Following the widely reported case of Fifth Third Bancorp v. Dudenhoeffer, in which the Supreme Court of the United States struck down the fiduciary-friendly presumption that employer stock is a prudent retirement plan investment, a decision involving Kodak’s 401(k) plan had been anticipated. Unlike Dudenhoeffer, which presented a dramatic drop in the stock price of a company that was otherwise assumed to be a prudent investment at the time the stock price fell, Kodak presented the fundamental issue of whether Kodak stock was a prudent retirement plan investment, independent of fluctuations in the stock price.

However, judicial guidance on this aspect of employer stock cases will have to wait for another day, as the Kodak case was settled for $9.7 million, with approximately $3 million expected to be awarded in attorneys’ fees.
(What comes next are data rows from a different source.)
(** * pip-poetry-and-uv: [src/main.py]

    A shallow embedding of the two functions of [src/main.py],

      - [load_data], which builds a fixed pandas [DataFrame], and
      - [query_data], which registers a [DataFrame] as table [t] in a new
        in-memory DuckDB connection, runs one fixed [SELECT] on it and
        returns the result as a [DataFrame],

    together with the part of pandas and DuckDB that the two functions go
    through: the statement is parsed from the text in the source, bound
    against the scanned frame and run.  What is taken from the two
    libraries:

      - a pandas column of Python ints has dtype [int64] and is scanned as
        [BIGINT]; an [object] column of [str] is scanned as [VARCHAR]; an
        [object] column without cells (what pandas builds from an empty
        list) gives the engine no cell to infer a type from and is scanned
        with the type of [NULL], which the binder casts to the type an
        operator asks for;
      - [duckdb.connect()] without arguments opens a new in-memory database
        that no other connection sees; [register] binds the frame (it
        refuses a frame without columns) and keeps a reference to it; the
        frame is read when a statement runs; [.df()] builds a new frame;
      - identifiers are matched without regard to case: a name refers to
        the first column that carries it up to case, and a column reference
        is named in the result as the table spells it;
      - [*] on a [BIGINT] and an integer literal is a [BIGINT], computed
        with an overflow check that raises an out-of-range error; there is
        no [*] on [VARCHAR], which the binder rejects before any row is
        read;
      - [WHERE] is applied before the select list is computed;
      - [ORDER BY] returns the rows sorted by the key and fixes nothing on
        the order of rows with equal keys.

    Python objects live in a heap, so that aliasing, freshness and the
    absence of mutation can be stated.  A call threads the heap through,
    also when it raises: what it did before raising stays done. *)

From Stdlib Require Import ZArith String Ascii List Sorted Permutation Lia.
From stdpp Require Import base option list gmap strings sorting pretty.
Gedek v. Perez (W.D. NY 2016).

Tidbits

  • One-third of Retirement Plans Have Been Audited in the Past Two Years—According to the Willis Towers Watson U.S. Retirement Plan Governance Survey, 31 percent of the survey’s 300 retirement plan sponsor respondents have had their plans audited by either the Internal Revenue Service or DOL in the last two years. Roughly half of employers with at least 25,000 employees have faced an audit over the same period.
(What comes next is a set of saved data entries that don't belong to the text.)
(** * rx_profile_demo: the CC1101 profile selector

    A shallow embedding of [src/CC1101/rx_profile_demo.cpp].  The program
    is one function, [main], that scans its command-line arguments into four
    local variables, stores three of them into the driver's global slots,
    initialises the radio and dumps its registers.

    - C [int] is a [Z] kept in the signed 32-bit range, [uint8_t] a [Z] in
      [0, 256); the conversions are written out ([to_int], [to_uint8]).
    - A C string is a [string]: the characters before the terminating NUL.
    - Standard output and the calls into the [CC1100] driver are recorded, in
      program order, as a list of [event]s.  The driver is not part of this
      file: the result of [begin] is an oracle, a variable of the section. *)

From Stdlib Require Import ZArith List Bool Ascii String Lia.
From Stdlib Require Import DecimalString DecimalFacts DecimalPos DecimalN DecimalZ.
Import ListNotations.

Local Open Scope string_scope.
Local Open Scope Z_scope.

(** ** Machine integers *)

Definition INT_MIN : Z := - 2 ^ 31.
Definition INT_MAX : Z := 2 ^ 31 - 1.

(** [long] has 64 bits, as on the 64-bit systems the program is built for. *)
Definition LONG_MIN : Z := - 2 ^ 63.
Definition LONG_MAX : Z := 2 ^ 63 - 1.

(** Conversion to [int]: reduction modulo 2^32 into the signed range. *)
Definition to_int (z : Z) : Z := (z + 2 ^ 31) mod 2 ^ 32 - 2 ^ 31.

(** The cast [(uint8_t)]. *)
Definition to_uint8 (z : Z) : Z := z mod 256.

(** Conversion of an [int] to [unsigned int], as [%X] reads its argument. *)
Definition to_unsigned (z : Z) : Z := z mod 2 ^ 32.

(** ** The C library functions that [main] calls *)

Definition code (a : ascii) : Z := Z.of_N (N_of_ascii a).

(** [strcmp]: the difference of the first pair of characters that differ,
    as unsigned chars; the end of a string counts as the NUL character. *)
Fixpoint strcmp (s1 s2 : string) : Z :=
  match s1, s2 with
  | EmptyString, EmptyString => 0
  | EmptyString, String b _ => 0 - code b
  | String a _, EmptyString => code a
  | String a s1', String b s2' =>
      if code a =? code b then strcmp s1' s2' else code a - code b
  end.

(** No NUL character inside: what every argument the system passes is. *)
Fixpoint nul_free (s : string) : bool :=
  match s with
  | EmptyString => true
  | String a s' => negb (code a =? 0) && nul_free s'
  end.

Definition isspace (a : ascii) : bool :=
  (code a =? 32) || ((9 <=? code a) && (code a <=? 13)).

Definition isdigit (a : ascii) : bool :=
  (48 <=? code a) && (code a <=? 57).

Fixpoint skip_spaces (s : string) : string :=
  match s with
  | String a s' => if isspace a then skip_spaces s' else s
  | EmptyString => s
  end.

(** The digits at the head of [s], accumulated in base ten onto [acc]. *)
Fixpoint digits_value (s : string) (acc : Z) : Z :=
  match s with
  | String a s' =>
      if isdigit a then digits_value s' (10 * acc + (code a - 48)) else acc
  | EmptyString => acc
  end.

(** [strtol(s, NULL, 10)]: leading white space, an optional sign, then
    decimal digits up to the first character that is not one.  A string with
    no digits gives 0, and a number beyond the range of [long] gives
    [LONG_MAX] or [LONG_MIN]. *)
Definition strtol (s : string) : Z :=
  match skip_spaces s with
  | String "-" s' => Z.max LONG_MIN (- digits_value s' 0)
  | String "+" s' => Z.min LONG_MAX (digits_value s' 0)
  | s' => Z.min LONG_MAX (digits_value s' 0)
  end.

(** [atoi], which the C library defines as [(int) strtol(s, NULL, 10)]: the
    conversion to [int] keeps the low 32 bits of the [long].  Outside the
    [int] range ISO C leaves the result open; this is what the library the
    program links against does. *)
Definition atoi (s : string) : Z := to_int (strtol s).

(** *** Formatting, for [printf] *)

Definition nl : string := String "010" EmptyString.

(** [%d] *)
Definition fmt_d (z : Z) : string := NilZero.string_of_int (Z.to_int z).

Definition hex_digit (n : Z) : ascii :=
  ascii_of_N (Z.to_N (if n <? 10 then 48 + n else 55 + n)).

Fixpoint hex_digits (fuel : nat) (n : Z) (acc : string) : string :=
  match fuel with
  | O => acc
  | S fuel' =>
      let acc' := String (hex_digit (n mod 16)) acc in
      if n / 16 =? 0 then acc' else hex_digits fuel' (n / 16) acc'
  end.

(** [%02X]: upper-case hexadecimal of the argument read as [unsigned int],
    padded with a zero to two characters. *)
Definition fmt_02X (z : Z) : string :=
  let s := hex_digits 8 (to_unsigned z) EmptyString in
  if (String.length s <? 2)%nat then String "0" s else s.

(** ** What the program does to the outside *)

Inductive event : Type :=
| Printf (text : string)              (* text written to standard output *)
| RadioSetDebugLevel (level : Z)      (* radio.set_debug_level(level) *)
| StoreFreqSelect (v : Z)             (* cc1100_freq_select = v *)
| StoreModeSelect (v : Z)             (* cc1100_mode_select = v *)
| StoreChannelSelect (v : Z)          (* cc1100_channel_select = v *)
| RadioBegin (my_addr : Z)            (* radio.begin(my_addr) *)
| RadioShowRegisterSettings           (* radio.show_register_settings() *)
| RadioEnd.                           (* radio.end() *)

(** The driver's state that [main] has set by the time it calls [begin]. *)
Record driver_slots : Type := mkSlots {
  debug_level : Z;
  cc1100_freq_select : Z;
  cc1100_mode_select : Z;
  cc1100_channel_select : Z
}.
  • When an Investor Becomes a Plan Sponsor—Under the law applicable to pension plan terminations, all members of a controlled group of companies are responsible for the others’ pension obligations if one of them terminates its pension without enough assets to meet all plan obligations. For this purpose, “control” generally means 80 percent ownership or more. In an unusual case, two limited partnerships owned 30 percent and 70 percent, respectively, of a troubled company that went bankrupt and withdrew from a multiemployer pension plan—with $4.5 million of liability. The U.S. District Court for the District of Massachusetts found the two limited partnerships to be in a “deemed partnership” that owned 100 percent of the troubled company. As a result, the limited partnerships are responsible for the $4.5 million pension liability.
  • Supreme Court Sends Pension Risk Settlement Case Back for Further Review—Several large pension plans have entered into transactions in which annuities are purchased to settle benefit obligations for terminated vested participants. This transaction removes both the liabilities and the assets associated with the settled group from the plan and rests them with an insurance company. Prior court challenges to this practice have failed. However, in Pundt v. Verizon Communications, the Supreme Court vacated a decision of the U.S. Court of Appeals for the 5th Circuit (May 23, 2016), sending it back for reconsideration. The short Supreme Court order directed that it be re-evaluated in light of the recent decision in Spokeo, Inc. v. Robins, which centered on whether the plaintiffs had sufficiently alleged an actual injury that would allow the case to go forward.
  • Maryland Joins States with Mandatory Retirement Programs—Maryland has joined the states mandating that private sector employers participate in automatic enrollment retirement programs. The program will not apply to employers who sponsor a retirement plan. Although the new program was effective July 1, 2016, it is expected to go into effect after regulatory details have been worked out.